A América Latina tem sido palco de processos educativos, organizativos e de reivindicação dos saberes com a liderança das comunidades camponesas, afrodescendentes e indígenas. Neste contexto, a formação de professores com abordagem intercultural e etnoeducativa não é apenas uma resposta pedagógica, mas também de revitalização e sobrevivência cultural dos povos para a construção de sociedades mais justas e diversas.

Este simpósio convoca investigadores, docentes e formadores da América Latina a refletir criticamente sobre os modelos, as tensões e os horizontes da formação docente intercultural no continente.

O simpósio parte de uma premissa central: os programas de formação de professores não podem ser alheios às realidades históricas e culturais próprias dos povos étnicos. A etnoeducação é o processo através do qual os membros de um povo ensinam e constroem conhecimentos e valores de acordo com as suas necessidades, aspirações e interesses, projetando-se com identidade perante outros grupos humanos. Esta definição implica que o professor etnoeducador é um agente intercultural e intergeracional, que faz a mediação entre saberes e que foi formado a partir de e para a sua própria comunidade.

Neste horizonte, o simpósio propõe três eixos de discussão:

O primeiro é o dos fundamentos epistemológicos e políticos da formação intercultural: a partir de que paradigmas se formam os professores para comunidades étnicas?, como se articulam os saberes ancestrais com os saberes académicos nos currículos das licenciaturas?, o que significa descolonizar a pedagogia em contextos rurais e de fronteira?

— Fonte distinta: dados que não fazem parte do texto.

Inductive EndpointGroup := g_orders | g_positions | g_market.
#[global] Instance EndpointGroup_eq_dec : EqDecision EndpointGroup.
Proof. solve_decision. Defined.
(** The constructor's arguments: a rate per second and a capacity per group. *)
Record limiter := mkLimiter {
  lm_orders : b64 * b64; lm_positions : b64 * b64; lm_market : b64 * b64; lm_ip_global : b64 * b64; lm_pause_ms : Z;
}.
(** A bucket: that of a sub-account and group, or the one of the address. *)
Inductive bucket := sub_bucket (sub_account : string) (g : EndpointGroup) | ip_bucket.
Definition group_name (g : EndpointGroup) : string :=
  match g with g_orders => "orders" | g_positions => "positions" | g_market => "market" end.
Definition PAUSE_KEY : string := "bybit.ip.pause".
Definition bucket_key (b : bucket) : string :=
  match b with sub_bucket a g => "bybit." +:+ a +:+ "." +:+ group_name g | ip_bucket => "bybit.ip.global" end.
Definition bucket_params (lm : limiter) (b : bucket) : b64 * b64 :=
  match b with
  | sub_bucket _ g_orders => lm_orders lm
  | sub_bucket _ g_positions => lm_positions lm
  | sub_bucket _ g_market => lm_market lm
  | ip_bucket => lm_ip_global lm
  end.
Definition MAX_CAS_RETRIES : nat := 3.

(** What decoding a value yields: the state of a bucket, a time, JSON of another
    shape (reading a field of it raises [TypeError]), or nothing. *)
Inductive kv_value := v_bucket (tokens : b64) (last_refill_at : Z) | v_time (expires_at : Z) | v_wrong_shape | v_malformed.
Inductive kv_outcome := kv_ok | kv_refused | kv_lost.

(** Where a call of [acquire] waits. *)
Inductive pc :=
| pc_pause
| pc_pausing (wake : Z)
| pc_read (b : bucket) (attempt : nat)
| pc_sleeping (b : bucket) (attempt : nat) (wait : b64) (since : Z)
| pc_write (b : bucket) (attempt : nat) (tokens : b64) (now : Z) (revision : option Z)
| pc_returned
| pc_raised (e : exn).
Record caller := mkCaller { ca_sub_account : string; ca_group : EndpointGroup; ca_pc : pc }.
Inductive grant := debited (key : string) | failed_open (key : string).
#[global] Instance grant_eq_dec : EqDecision grant.
Proof. solve_decision. Defined.
Record lworld := mkLworld {
  lw_kv : gmap string (kv_value * Z); lw_revision : Z; lw_clock : Z; lw_callers : gmap Z caller; lw_grants : list grant;
}.

Section limiter_ops.
Context (lm : limiter).

(** [kv_put], and the write of a [kv_update] that is accepted. *)
Definition kv_write (k : string) (v : kv_value) (w : lworld) : lworld :=
  mkLworld (<[k := (v, lw_revision w)]> (lw_kv w)) (lw_revision w + 1) (lw_clock w) (lw_callers w) (lw_grants w).
Definition set_pc (id : Z) (c : caller) (p : pc) (w : lworld) : lworld :=
  mkLworld (lw_kv w) (lw_revision w) (lw_clock w) (<[id := mkCaller (ca_sub_account c) (ca_group c) p]> (lw_callers w)) (lw_grants w).
Definition note_grant (g : grant) (w : lworld) : lworld :=
  mkLworld (lw_kv w) (lw_revision w) (lw_clock w) (lw_callers w) (lw_grants w ++ [g]).

(** The order of [acquire]: the sub-account's bucket, then the address's. *)
Definition after_bucket (b : bucket) : pc := match b with sub_bucket _ _ => pc_read ip_bucket 0 | ip_bucket => pc_returned end.
(** [continue] of the loop over the attempts; after the last one the call is
    let through. *)
Definition next_attempt (id : Z) (c : caller) (b : bucket) (attempt : nat) (w : lworld) : lworld :=
  if (S attempt <? MAX_CAS_RETRIES)%nat then set_pc id c (pc_read b (S attempt)) w
  else set_pc id c (after_bucket b) (note_grant (failed_open (bucket_key b)) w).

Definition refill (rate capacity tokens : b64) (last_refill_at now : Z) : b64 :=
  bmin capacity (badd tokens (bmul (total_seconds (now - last_refill_at)) rate)).
(** Tokens, last refill and revision read from the store. *)
Definition read_bucket (capacity : b64) (now : Z) (v : option (kv_value * Z)) : res (b64 * Z * option Z) :=
  match v with
  | None => Ok (capacity, now, None)
  | Some (v_bucket t l, rev) => Ok (t, l, Some rev)
  | Some (v_wrong_shape, _) => Err (TypeError "bucket state")
  | Some (_, _) => Ok (capacity, now, None)
  end.
Definition decide_debit (rate capacity : b64) (b : bucket) (attempt : nat) (now : Z) (s : b64 * Z * option Z) : res pc :=
  let '(tokens, last_refill_at, revision) := s in
  let tokens := refill rate capacity tokens last_refill_at now in
  if bltb tokens bone then wait ← bdiv (bsub bone tokens) rate; Ok (pc_sleeping b attempt wait now)
  else Ok (pc_write b attempt (bsub tokens bone) now revision).

(** One await of a call. *)
Definition caller_step (o : kv_outcome) (id : Z) (w : lworld) : lworld :=
  match lw_callers w !! id with
  | None => w
  | Some c =>
      let now := lw_clock w in
      match ca_pc c with
      | pc_pause =>
          let start := pc_read (sub_bucket (ca_sub_account c) (ca_group c)) 0 in
          match o with
          | kv_ok =>
              match lw_kv w !! PAUSE_KEY with
              | Some (v_time expires_at, _) => set_pc id c (if now <? expires_at then pc_pausing expires_at else start) w
              | _ => set_pc id c start w
              end
          | _ => set_pc id c (pc_raised (PublishError PAUSE_KEY)) w
          end
      | pc_pausing wake => if wake <=? now then set_pc id c (pc_read (sub_bucket (ca_sub_account c) (ca_group c)) 0) w else w
      | pc_read b attempt =>
          let '(rate, capacity) := bucket_params lm b in
          match o with
          | kv_ok =>
              match (s ← read_bucket capacity now (lw_kv w !! bucket_key b); decide_debit rate capacity b attempt now s) with
              | Ok p => set_pc id c p w
              | Err e => set_pc id c (pc_raised e) w
              end
          | _ => set_pc id c (pc_raised (PublishError (bucket_key b))) w
          end
      | pc_sleeping b attempt wait since =>
          if bleb wait (total_seconds (now - since)) then next_attempt id c b attempt w else w
      | pc_write b attempt tokens at_ revision =>
          let v := v_bucket tokens at_ in
          let k := bucket_key b in
          let current := match revision with Some r => bool_decide (snd <$> lw_kv w !! k = Some r) | None => true end in
          match o with
          | kv_ok => if current then set_pc id c (after_bucket b) (note_grant (debited k) (kv_write k v w)) else next_attempt id c b attempt w
          | kv_refused => next_attempt id c b attempt w
          | kv_lost => next_attempt id c b attempt (if current then kv_write k v w else w)
          end
      | pc_returned | pc_raised _ => w
      end
  end.

(** [acquire] is called; [signal_upstream_rate_limit]. *)
Definition acquire (id : Z) (sub_account : string) (g : EndpointGroup) (w : lworld) : lworld :=
  mkLworld (lw_kv w) (lw_revision w) (lw_clock w) (<[id := mkCaller sub_account g pc_pause]> (lw_callers w)) (lw_grants w).
Definition signal_upstream_rate_limit (o : kv_outcome) (w : lworld) : lworld :=
  match o with
  | kv_refused => w
  | _ => kv_write PAUSE_KEY (v_time (lw_clock w + lm_pause_ms lm * 1000)) w
  end.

O segundo eixo aborda as experiências e os modelos concretos de formação docente intercultural em diferentes países da América Latina, incluindo programas presenciais, à distância e com presencialidade intensiva, com especial atenção aos desafios de acesso, permanência e pertinência cultural.

O terceiro eixo examina os vínculos entre a formação docente, os Planos de Vida comunitários e os Projetos Educativos Comunitários como instrumentos de autonomia pedagógica e territorial, questionando de que forma as universidades podem ser aliadas destes processos.

O simpósio insere-se na linha temática de Educação.

Espera-se que as comunicações apresentem reflexões teóricas, sistematizações de experiências e resultados de investigação que contribuam para fortalecer o campo da educação intercultural no continente e para dar visibilidade às vozes e saberes dos povos ancestrais em chave de inovação e futuros regenerativos.